Further details of Dr Belfield's research interests can be found at http://www.ncspe.org/
Bradley T. Ewing
Bradley T. Ewing is Associate Professor of Economics at Texas Tech University where he holds a joint faculty position in the Wind Science and Engineering Research Center. Professor Ewing received the Ph.D. from the Krannert Graduate School of Management at Purdue University in 1994. The author of more than 50 journal articles, he is published in Review of Economics and Statistics, Southern Economic Journal, Journal of Macroeconomics, Economics Letters, Public Finance Review, Journal of Labor Research, and Journal of Risk and Insurance. His main research areas are time series econometrics, macroeconomics, finance, and labor. His work has been funded by a number of sources including the National Institute of Standards and Technology.
Here is the link to my homepage: http://www3.tltc.ttu.edu/Ewing/
Henry Farber
Henry Farber is the Hughes-Rogers Professor of Economics and a Research Associate of the Industrial Relations Section at Princeton University. Professor Farber graduated from Rensselaer Polytechnic Institute (B.S.,1972), The New York State School of Industrial and Labor Relations, Cornell University, (M.S., 1974), and Princeton University (Ph.D., 1977). In addition to his position at Princeton, Farber is a Research Associate of the National Bureau of Economic Research and an Associate Editor of the Industrial and Labor Relations Review. He is also a Fellow of the Econometric Society. Before joining the Princeton faculty in 1991, Farber was Professor of Economics at the Massachusetts Institute of Technology (1977-91). He has also been a Fellow at the Center for Advanced Studies in the Behavioral Sciences (1983-84, 1989-90).
Farber's current research interests include the economics of labor unions, worker mobility, wage dynamics, the role of information in labor markets, the analysis of dispute settlement mechanisms (including arbitration and litigation), and the analysis of voter behavior.
Richard Freeman
Professor Richard B. Freeman holds the Ascherman Chair of Economics at Harvard University. He is currently serving as Faculty Co-Chair of the Harvard University Trade Union Program. Professor Freeman is Program Director of the National Bureau of Economic Research Program in Labor Studies. He is also Co-Director of the Centre for Economic Performance at the London School of Economics and Visiting Professor at the London School of Economics. He received his Ph.D. from Harvard University and has taught at the University of Chicago and Yale University.

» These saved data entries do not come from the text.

(** * Softmax classifier and two-layer network: a shallow embedding

    The two classes of the repository, [Softmax] (hw2, nndl/softmax.py) and
    [TwoLayerNet] (hw3, nndl/neural_net.py), are written against numpy.  The
    embedding has three layers:

    - [Py]: Python exceptions as an error monad;
    - [Np]: the numpy operations the two files call, on arrays of rank at
      most two whose shape is dynamic, with numpy's broadcasting rules and
      the exceptions numpy raises on a shape mismatch;
    - [Softmax] and [TwoLayerNet]: the methods, line by line.

    The float64 entries of arrays are idealised as real numbers: [np.exp]
    is [exp], [np.log] is [ln], and an operation that numpy answers with
    [nan] or [inf] and a RuntimeWarning (a mean of nothing, a division by
    zero) raises nothing here either and has whatever value [R]'s total
    operations give it.  Statements about array entries therefore name the
    expression the code evaluates; they are not statements about its
    rounded value.  The one float that decides control flow, the quotient
    [num_train / batch_size] of [TwoLayerNet.train], is rounded as binary64
    rounds it ([Py.truediv]).  Integer label arrays are lists of naturals.
    Random draws are read from an oracle that every statement quantifies
    over. *)

From Stdlib Require Import String Reals Lra Lia Arith ZArith QArith Qround Bool List.
From Stdlib Require SpecFloat.
Import ListNotations.

(* ================================================================== *)
(** * Python exceptions *)
(* ================================================================== *)

Module Py.

Inductive exn : Type :=
| ValueError
| IndexError
| NameError
| TypeError
| ZeroDivisionError.

Inductive result (A : Type) : Type :=
| Ok (a : A)
| Raise (e : exn).

Arguments Ok {A} a.
Arguments Raise {A} e.

Definition bind {A B : Type} (m : result A) (k : A -> result B) : result B :=
  match m with
  | Ok a => k a
  | Raise e => Raise e
  end.

Definition returns {A : Type} (m : result A) : Prop := exists a, m = Ok a.

Definition raises {A : Type} (m : result A) : Prop := exists e, m = Raise e.

(** [for x in xs: body], threading the loop state and stopping at the first
    exception. *)
Fixpoint for_each {S : Type} (xs : list nat) (body : nat -> S -> result S)
  (s : S) : result S :=
  match xs with
  | [] => Ok s
  | x :: rest => bind (body x s) (for_each rest body)
  end.

(** Python's floats are IEEE binary64 numbers: 53 bits of precision,
    exponents below 1024.  [float_of_nat n] is the float nearest to the
    integer [n], ties to even. *)
Definition float_of_nat (n : nat) : SpecFloat.spec_float :=
  SpecFloat.binary_normalize 53 1024 (Z.of_nat n) 0 false.

(** The rational number a finite float stands for. *)
Definition float_value (x : SpecFloat.spec_float) : option Q :=
  match x with
  | SpecFloat.S754_zero _ => Some 0%Q
  | SpecFloat.S754_finite s m e =>
      Some ((if s then -(1) else 1) * inject_Z (Z.pos m) * 2 ^ e)%Q
  | SpecFloat.S754_infinity _ => None
  | SpecFloat.S754_nan => None
  end.

(** The float [a / b] of two Python ints, [b] not 0: the binary64 number
    nearest to the quotient, ties to even, given as the rational number it
    stands for.  So [6 / 3] is 2, [5 / 2] is 2.5, and [4 / 3] is
    6004799503160661 / 2^52, which is not four thirds.  The last case is
    out of reach of an array: it needs an operand or a quotient of 2^1024
    or more, where CPython raises OverflowError. *)
Definition float_quotient (a b : nat) : Q :=
  match float_value (SpecFloat.SFdiv 53 1024 (float_of_nat a) (float_of_nat b)) with
  | Some q => q
  | None => Z.of_nat a # Pos.of_nat b
  end.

Professor Freeman is a member of the American Academy of Arts and Sciences and has served on five of their panels. He has published over 300 articles dealing with a wide range of research interests including the growth and decline of unions; the effects of immigration and trade on inequality, restructuring European welfare states; Chinese labor markets; youth labor market problems; poverty and crime; self-organizing non-unions in the labor market; and employee involvement programs.
Among his major books are What Do Unions Do? with J. Medoff (Basic Books, NY, 1984), What Do Workers Want, with J. Rogers (Cornell University Press, 1999), Working Under Different Rules (Russell Sage, 1994), and Labour Markets in Action (Harvard, 1989). He has led research teams of economists in studies of the Swedish economy (The Welfare State in Transition, University of Chicago, 1997, with R. Topel, and B. Swedenbourg) and the British economy (Seeking a Premiere League Economy, Chicago, forthcoming 2002, with R. Blundell and D.Card). In 2002 he will publish Visible Hands: Labor Institutions in the Economy (Oxford University), Can Labor Standards Improve Under Globalization? w/ Kimberly Ann Elliott (Washington DCIIE) and The Labor Market Comes to China.
Richard Freeman is currently directing an LSE research program on the effects of the Internet on labor markets, social behavior and the economy. In September 2001 he delivered the JP Morgan Lecture on "The Impact of the Internet on the Economy: Revolution Force of Overblown Hype?", at the Hans Arnhold Center in Berlin, where he was the first JP Morgan Fellow in Economics.
Link to web page: http://www.nber.org/~freeman
Rafael Gomez
RAFAEL GOMEZ is a Lecturer in the Interdisciplinary Institute of Management(IIM), at the London School of Economics (LSE) and a Research Associate at the University of Toronto's Centre for Industrial Relations and Centre for International Studies. His research compares employee relations systems, examines the effects of human resource management on individual and firm performance, and recently has examined the links between marketing strategy and human resource
practices. He has recently published several articles in both economic and industrial relations journals. He holds a Bachelor of Arts in Economics from York University, and Masters and Doctoral degrees in Economics and Industrial Relations from the University of Toronto.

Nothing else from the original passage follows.